Material supplied —
Definition on_message_start (event : fields) (d : decoder) : coded outcome :=
  match object_of (get "message" event) with
  | None => Err "Anthropic message_start has no message object"
  | Some message =>
      u ← mergeUsage (dc_usage d) (get "usage" message);
      quiet {| dc_blocks := dc_blocks d; dc_usage := u;
               dc_responseId := or_else (nonempty_str (get "id" message)) (dc_responseId d);
               dc_routedModelId := or_else (nonempty_str (get "model" message)) (dc_routedModelId d);
               dc_stopReason := dc_stopReason d; dc_stopDetails := dc_stopDetails d; dc_emitted := dc_emitted d; dc_next := dc_next d |}
  end.

Definition start_tool (providerIndex : Z) (content : fields) (d : decoder) : coded outcome :=
  match nonempty_str (get "id" content), nonempty_str (get "name" content) with
  | Some id, Some name =>
      let input := object_of (get "input" content) in
      _ ← refuse (defined (get "input" content) && bool_decide (input = None)) "Anthropic tool use input must be an object";
      let argumentsText := match input with None | Some [] => "" | Some fs => json_text (JObj fs) end in
      yields (ToolCallStart (Z.of_nat (dc_next d)) id (reverseToolName name)) (open_block providerIndex (ToolBlock (dc_next d) id name argumentsText) d)
  | _, _ => Err "Anthropic tool use start is malformed"
  end.
Definition text_of (v : jsval) : string := match v with JStr s => s | _ => "" end.
Definition on_block_start (event : fields) (d : decoder) : coded outcome :=
  providerIndex ← index_of event "Anthropic content block has no valid index";
  _ ← refuse (map_has providerIndex (dc_blocks d)) ("Anthropic content block " +:+ pretty providerIndex +:+ " started twice");
  match object_of (get "content_block" event) with
  | None => Err "Anthropic content block start is malformed"
  | Some content =>
      let i := dc_next d in
      match get "type" content with
      | JStr kind =>
          if bool_decide (kind = "text") then
            let text := text_of (get "text" content) in
            yields_nonempty text (TextDelta text (Some (Z.of_nat i))) (open_block providerIndex (TextBlock i) d)
          else if bool_decide (kind = "thinking") then
            let text := text_of (get "thinking" content) in
            yields_nonempty text (ThinkingDelta text (Some (Z.of_nat i)))
              (open_block providerIndex (ThinkingBlock i false (text_of (get "signature" content))) d)
          else if bool_decide (kind = "redacted_thinking") then
            match nonempty_str (get "data" content) with
            | None => Err "Anthropic redacted thinking has no signature"
            | Some data => yields (ThinkingDelta "[Reasoning redacted]" (Some (Z.of_nat i))) (open_block providerIndex (ThinkingBlock i true data) d)
            end
          else if bool_decide (kind = "tool_use") then start_tool providerIndex content d
          else quiet (skip_block d)
      | _ => Err "Anthropic content block start is malformed"
      end
  end.

Definition block_at (event : fields) (what target : string) (d : decoder) : coded (Z * Block) :=
  i ← index_of event what;
  match map_get i (dc_blocks d) with
  | Some block => Ok (i, block)
  | None => Err (target +:+ pretty i)
  end.
(** A delta of a block. *)
Definition apply_delta (i : Z) (block : Block) (kind : string) (delta : fields) (d : decoder) : coded outcome :=
  if bool_decide (kind = "text_delta") then
    match block, get "text" delta with
    | TextBlock ci, JStr text => yields_nonempty text (TextDelta text (Some (Z.of_nat ci))) d
    | _, _ => Err "Anthropic text delta targets a non-text block"
    end
  else if bool_decide (kind = "thinking_delta") then
    match block, get "thinking" delta with
    | ThinkingBlock ci _ _, JStr text => yields_nonempty text (ThinkingDelta text (Some (Z.of_nat ci))) d
    | _, _ => Err "Anthropic thinking delta targets a non-thinking block"
    end
  else if bool_decide (kind = "signature_delta") then
    match block, get "signature" delta with
    | ThinkingBlock ci redacted signature, JStr more => quiet (with_blocks (map_set i (ThinkingBlock ci redacted (signature +:+ more)) (dc_blocks d)) d)
    | _, _ => Err "Anthropic signature delta targets a non-thinking block"
    end
  else if bool_decide (kind = "input_json_delta") then
    match block, get "partial_json" delta with
    | ToolBlock ci callId name argumentsText, JStr more =>
        Ok (if bool_decide (more = "") then [] else [ToolCallDelta (Z.of_nat ci) callId more],
            Some (with_blocks (map_set i (ToolBlock ci callId name (argumentsText +:+ more)) (dc_blocks d)) d))
    | _, _ => Err "Anthropic tool input delta targets a non-tool block"
    end
  else quiet d.
Definition on_block_delta (event : fields) (d : decoder) : coded outcome :=
  ' (i, block) ← block_at event "Anthropic content delta has no valid index" "Anthropic delta targets unknown block " d;
  match object_of (get "delta" event) with
  | None => Err "Anthropic content delta is malformed"
  | Some delta =>
      match get "type" delta with
      | JStr kind => apply_delta i block kind delta d
      | _ => Err "Anthropic content delta is malformed"
      end
  end.

Definition replay_of_block (contentIndex : nat) (redacted : bool) (signature : string) : ModelStreamEvent :=
  ReplayMetadata {| rpm_target := "thinking"; rpm_contentIndex := Z.of_nat contentIndex; rpm_providerId := mi_providerId model;
                    rpm_apiDialect := mi_apiDialect model; rpm_modelId := modelId; rpm_callId := None; rpm_signature := Some signature;
                    rpm_redacted := if redacted then Some true else None; rpm_responseId := None; rpm_itemId := None; rpm_namespace := None |}.
(** The arguments of a call: nothing is no arguments. *)
Definition parse_arguments (text : string) : option fields :=
  if bool_decide (text = "") then Some [] else json_parse text ≫= object_of.
Definition on_block_stop (event : fields) (d : decoder) : coded outcome :=
  ' (i, block) ← block_at event "Anthropic content stop has no valid index" "Anthropic stopped unknown block " d;
  let d := with_blocks (map_delete i (dc_blocks d)) d in
  match block with
  | ThinkingBlock ci redacted signature => Ok (if bool_decide (signature = "") then [] else [replay_of_block ci redacted signature], Some d)
  | ToolBlock ci callId name argumentsText =>
      match parse_arguments argumentsText with
      | None => Err ("Tool call " +:+ callId +:+ " has undecodable arguments")
      | Some input =>
          Ok ([ToolCallEvent {| tcr_callId := callId; tcr_name := reverseToolName name; tcr_input := input |} (Some (Z.of_nat ci))], Some d)
      end
  | TextBlock _ => quiet d
  end.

Problem to solve — For this task, retype the material exactly, line for line.

Output —
Definition on_message_start (event : fields) (d : decoder) : coded outcome :=
  match object_of (get "message" event) with
  | None => Err "Anthropic message_start has no message object"
  | Some message =>
      u ← mergeUsage (dc_usage d) (get "usage" message);
      quiet {| dc_blocks := dc_blocks d; dc_usage := u;
               dc_responseId := or_else (nonempty_str (get "id" message)) (dc_responseId d);
               dc_routedModelId := or_else (nonempty_str (get "model" message)) (dc_routedModelId d);
               dc_stopReason := dc_stopReason d; dc_stopDetails := dc_stopDetails d; dc_emitted := dc_emitted d; dc_next := dc_next d |}
  end.

Definition start_tool (providerIndex : Z) (content : fields) (d : decoder) : coded outcome :=
  match nonempty_str (get "id" content), nonempty_str (get "name" content) with
  | Some id, Some name =>
      let input := object_of (get "input" content) in
      _ ← refuse (defined (get "input" content) && bool_decide (input = None)) "Anthropic tool use input must be an object";
      let argumentsText := match input with None | Some [] => "" | Some fs => json_text (JObj fs) end in
      yields (ToolCallStart (Z.of_nat (dc_next d)) id (reverseToolName name)) (open_block providerIndex (ToolBlock (dc_next d) id name argumentsText) d)
  | _, _ => Err "Anthropic tool use start is malformed"
  end.
Definition text_of (v : jsval) : string := match v with JStr s => s | _ => "" end.
Definition on_block_start (event : fields) (d : decoder) : coded outcome :=
  providerIndex ← index_of event "Anthropic content block has no valid index";
  _ ← refuse (map_has providerIndex (dc_blocks d)) ("Anthropic content block " +:+ pretty providerIndex +:+ " started twice");
  match object_of (get "content_block" event) with
  | None => Err "Anthropic content block start is malformed"
  | Some content =>
      let i := dc_next d in
      match get "type" content with
      | JStr kind =>
          if bool_decide (kind = "text") then
            let text := text_of (get "text" content) in
            yields_nonempty text (TextDelta text (Some (Z.of_nat i))) (open_block providerIndex (TextBlock i) d)
          else if bool_decide (kind = "thinking") then
            let text := text_of (get "thinking" content) in
            yields_nonempty text (ThinkingDelta text (Some (Z.of_nat i)))
              (open_block providerIndex (ThinkingBlock i false (text_of (get "signature" content))) d)
          else if bool_decide (kind = "redacted_thinking") then
            match nonempty_str (get "data" content) with
            | None => Err "Anthropic redacted thinking has no signature"
            | Some data => yields (ThinkingDelta "[Reasoning redacted]" (Some (Z.of_nat i))) (open_block providerIndex (ThinkingBlock i true data) d)
            end
          else if bool_decide (kind = "tool_use") then start_tool providerIndex content d
          else quiet (skip_block d)
      | _ => Err "Anthropic content block start is malformed"
      end
  end.

Definition block_at (event : fields) (what target : string) (d : decoder) : coded (Z * Block) :=
  i ← index_of event what;
  match map_get i (dc_blocks d) with
  | Some block => Ok (i, block)
  | None => Err (target +:+ pretty i)
  end.
(** A delta of a block. *)
Definition apply_delta (i : Z) (block : Block) (kind : string) (delta : fields) (d : decoder) : coded outcome :=
  if bool_decide (kind = "text_delta") then
    match block, get "text" delta with
    | TextBlock ci, JStr text => yields_nonempty text (TextDelta text (Some (Z.of_nat ci))) d
    | _, _ => Err "Anthropic text delta targets a non-text block"
    end
  else if bool_decide (kind = "thinking_delta") then
    match block, get "thinking" delta with
    | ThinkingBlock ci _ _, JStr text => yields_nonempty text (ThinkingDelta text (Some (Z.of_nat ci))) d
    | _, _ => Err "Anthropic thinking delta targets a non-thinking block"
    end
  else if bool_decide (kind = "signature_delta") then
    match block, get "signature" delta with
    | ThinkingBlock ci redacted signature, JStr more => quiet (with_blocks (map_set i (ThinkingBlock ci redacted (signature +:+ more)) (dc_blocks d)) d)
    | _, _ => Err "Anthropic signature delta targets a non-thinking block"
    end
  else if bool_decide (kind = "input_json_delta") then
    match block, get "partial_json" delta with
    | ToolBlock ci callId name argumentsText, JStr more =>
        Ok (if bool_decide (more = "") then [] else [ToolCallDelta (Z.of_nat ci) callId more],
            Some (with_blocks (map_set i (ToolBlock ci callId name (argumentsText +:+ more)) (dc_blocks d)) d))
    | _, _ => Err "Anthropic tool input delta targets a non-tool block"
    end
  else quiet d.
Definition on_block_delta (event : fields) (d : decoder) : coded outcome :=
  ' (i, block) ← block_at event "Anthropic content delta has no valid index" "Anthropic delta targets unknown block " d;
  match object_of (get "delta" event) with
  | None => Err "Anthropic content delta is malformed"
  | Some delta =>
      match get "type" delta with
      | JStr kind => apply_delta i block kind delta d
      | _ => Err "Anthropic content delta is malformed"
      end
  end.

Definition replay_of_block (contentIndex : nat) (redacted : bool) (signature : string) : ModelStreamEvent :=
  ReplayMetadata {| rpm_target := "thinking"; rpm_contentIndex := Z.of_nat contentIndex; rpm_providerId := mi_providerId model;
                    rpm_apiDialect := mi_apiDialect model; rpm_modelId := modelId; rpm_callId := None; rpm_signature := Some signature;
                    rpm_redacted := if redacted then Some true else None; rpm_responseId := None; rpm_itemId := None; rpm_namespace := None |}.
(** The arguments of a call: nothing is no arguments. *)
Definition parse_arguments (text : string) : option fields :=
  if bool_decide (text = "") then Some [] else json_parse text ≫= object_of.
Definition on_block_stop (event : fields) (d : decoder) : coded outcome :=
  ' (i, block) ← block_at event "Anthropic content stop has no valid index" "Anthropic stopped unknown block " d;
  let d := with_blocks (map_delete i (dc_blocks d)) d in
  match block with
  | ThinkingBlock ci redacted signature => Ok (if bool_decide (signature = "") then [] else [replay_of_block ci redacted signature], Some d)
  | ToolBlock ci callId name argumentsText =>
      match parse_arguments argumentsText with
      | None => Err ("Tool call " +:+ callId +:+ " has undecodable arguments")
      | Some input =>
          Ok ([ToolCallEvent {| tcr_callId := callId; tcr_name := reverseToolName name; tcr_input := input |} (Some (Z.of_nat ci))], Some d)
      end
  | TextBlock _ => quiet d
  end.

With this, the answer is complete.